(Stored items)
========
(** From the filtered paths to the end (259-305). *)
Definition retrieve_files (tmp cwd : string) (opts : retrieve_opts) (apiV : string)
    (filtered : list string) : prog unit :=
  meta <- invoke (AddFiles filtered) ;;
  modify_map (with_meta meta) ;;
  types <- invoke CreateTypesArray ;;
  res <- await (RetrieveAndPoll (replace_first "v" "" apiV) types) ;;
  match res with
  | Err e => Throw e
  | Ok zip => write_files tmp cwd zip (r_replace opts)
  end.

(** The lines printed for the matched types (242-245). *)
Definition matched_lines (typeMatches : list mdtype) : list logline :=
  Line LLog "matching types" :: map (fun tm => Line LList ("matched type: " ++ t_name tm)%string) typeMatches.

(** [run(opts, cb)] (207-307), as the promise it returns. *)
Definition retrieve_run (fuel : nat) (tmp cwd : string) (opts : retrieve_opts) : prog unit :=
  set_map createMap ;;
  ig <- await LoadIgnores ;;
  match ig with Err e => Throw e | Ok ignores =>
  cl <- await GetClient ;;
  match cl with Err e => Throw e | Ok apiV =>
  ix <- await AutoLoad ;;
  match ix with Err e => Throw e | Ok idx =>
  modify_map (load_index idx) ;;
  typeMatches <- invoke (TypesFromGlobs (retrieve_globs opts)) ;;
  log (matched_lines typeMatches) ;;
  fpaths <- getFilePaths fuel opts (chunk3 typeMatches) ;;
  match fpaths with
  | [] => Throw (Error "no files found for retrieve")
  | _ =>
      fr <- await (FilterOnGlobs fpaths (retrieve_globs opts) ignores) ;;
      match fr with
      | Err e => Throw e
      | Ok [] => Throw (Error "no files found for retrieve")
      | Ok filtered => retrieve_files tmp cwd opts apiV filtered
      end
  end end end end.

(** ** Grouping by three *)

(** Grouping the selected types by three loses, adds and reorders
    nothing: the groups concatenate back to the types. *)
Theorem chunk3_concat {A} (l : list A) : concat (chunk3 l) = l.
Proof.
  funelim (chunk3 l); [reflexivity|].
  change (firstn 3 (x :: l') ++ concat (chunk3 (skipn 3 (x :: l'))) = x :: l').
  rewrite H. apply firstn_skipn.
Qed.

(** C24: every group has one to three types, and there are
    [ceil(n / 3)] groups: no [listMetadata] request asks for more than
    three types or for none. *)
Theorem chunk3_bounds {A} (l : list A) :
  Forall (fun g => 1 <= length g <= 3) (chunk3 l) /\ length (chunk3 l) = (length l + 2) / 3.
Proof.
  funelim (chunk3 l); [split; [constructor|reflexivity]|].
  change (Forall (fun g => 1 <= length g <= 3) (firstn 3 (x :: l') :: chunk3 (skipn 3 (x :: l'))) /\
          S (length (chunk3 (skipn 3 (x :: l')))) = (length (x :: l') + 2) / 3).
  destruct H as [Hall Hlen]. split.
  - constructor; [|exact Hall]. destruct l' as [|a [|b l0]]; simpl; lia.
  - rewrite Hlen. destruct l' as [|a [|b l0]]; [reflexivity|reflexivity|].
    change (length (skipn 3 (x :: a :: b :: l0))) with (length l0).
    change (length (x :: a :: b :: l0)) with (S (S (S (length l0)))).
    replace (S (S (S (length l0))) + 2) with ((length l0 + 2) + 1 * 3) by lia.
    rewrite Nat.div_add by lia. lia.
Qed.

(** ** The namespace filter and subfolder listings *)

Lemma map_result_in {A B} (f : A -> result jserr B) l ys :
  map_result f l = Ok ys -> forall y, In y ys -> exists x, In x l /\ f x = Ok y.
Proof.
  revert ys. induction l as [|x l IH]; intros ys H y Hy; simpl in H.
  - injection H as <-. destruct Hy.
  - destruct (f x) as [y0|e] eqn:Hx; [|discriminate].
    destruct (map_result f l) as [ys'|e] eqn:Hl; [|discriminate].
    injection H as <-. destruct Hy as [Heq|Hin]; [subst y0; exists x; split; [left|]; auto|].
    destruct (IH ys' eq_refl y Hin) as (x' & ? & ?). exists x'. split; [right|]; auto.
Qed.

(** With [--ns] (and not [--all]), the filter drops every path. *)
Lemma ns_keep_path opts p :
  truthy (r_all opts) = false -> (exists ns, r_ns opts = Some ns /\ truthy_str ns = true) ->
  ns_keep opts (LPath p) = false.
Proof. intros Hall (ns & Hns & Ht). unfold ns_keep. now rewrite Hall, Hns, Ht. Qed.

Section Listing.
Variable env : Env.

(** What the iterator of one answer gives: the member itself, or the
    paths of a subfolder listing. *)
Lemma listing_part f opts md w1 part w2 :
  exec env (match folder_member (md_type md) with
            | Some ty =>
                sub <- list_iterator f opts [subfolder_type ty md] ;;
                match sub with Err e => Ret (Err e) | Ok ps => Ret (Ok (sub_listed ps)) end
            | None => Ret (Ok [LMd md])
            end) w1 = (Done (Ok part), w2) ->
  (folder_member (md_type md) = None /\ part = [LMd md]) \/ Forall (fun x => exists p, x = LPath p) part.
Proof.
  destruct (folder_member (md_type md)) as [ty|]; intros H.
  - right. rewrite exec_bind in H.
    destruct (exec env (list_iterator f opts _) w1) as [[[ps|e]|e|e| |] w'];
      cbn [exec] in H; try discriminate. injection H as <- _.
    unfold sub_listed. destruct ps; [|constructor].
    apply Forall_forall. intros x Hx. apply in_map_iff in Hx as (p & <- & _). eauto.
  - left. cbn [exec] in H. now injection H as <- _.
Qed.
========
**Your instructions:** Search the data above for the string "await" and copy each line that has it.

**Output for this task:**
  res <- await (RetrieveAndPoll (replace_first "v" "" apiV) types) ;;
  ig <- await LoadIgnores ;;
  cl <- await GetClient ;;
  ix <- await AutoLoad ;;
      fr <- await (FilterOnGlobs fpaths (retrieve_globs opts) ignores) ;;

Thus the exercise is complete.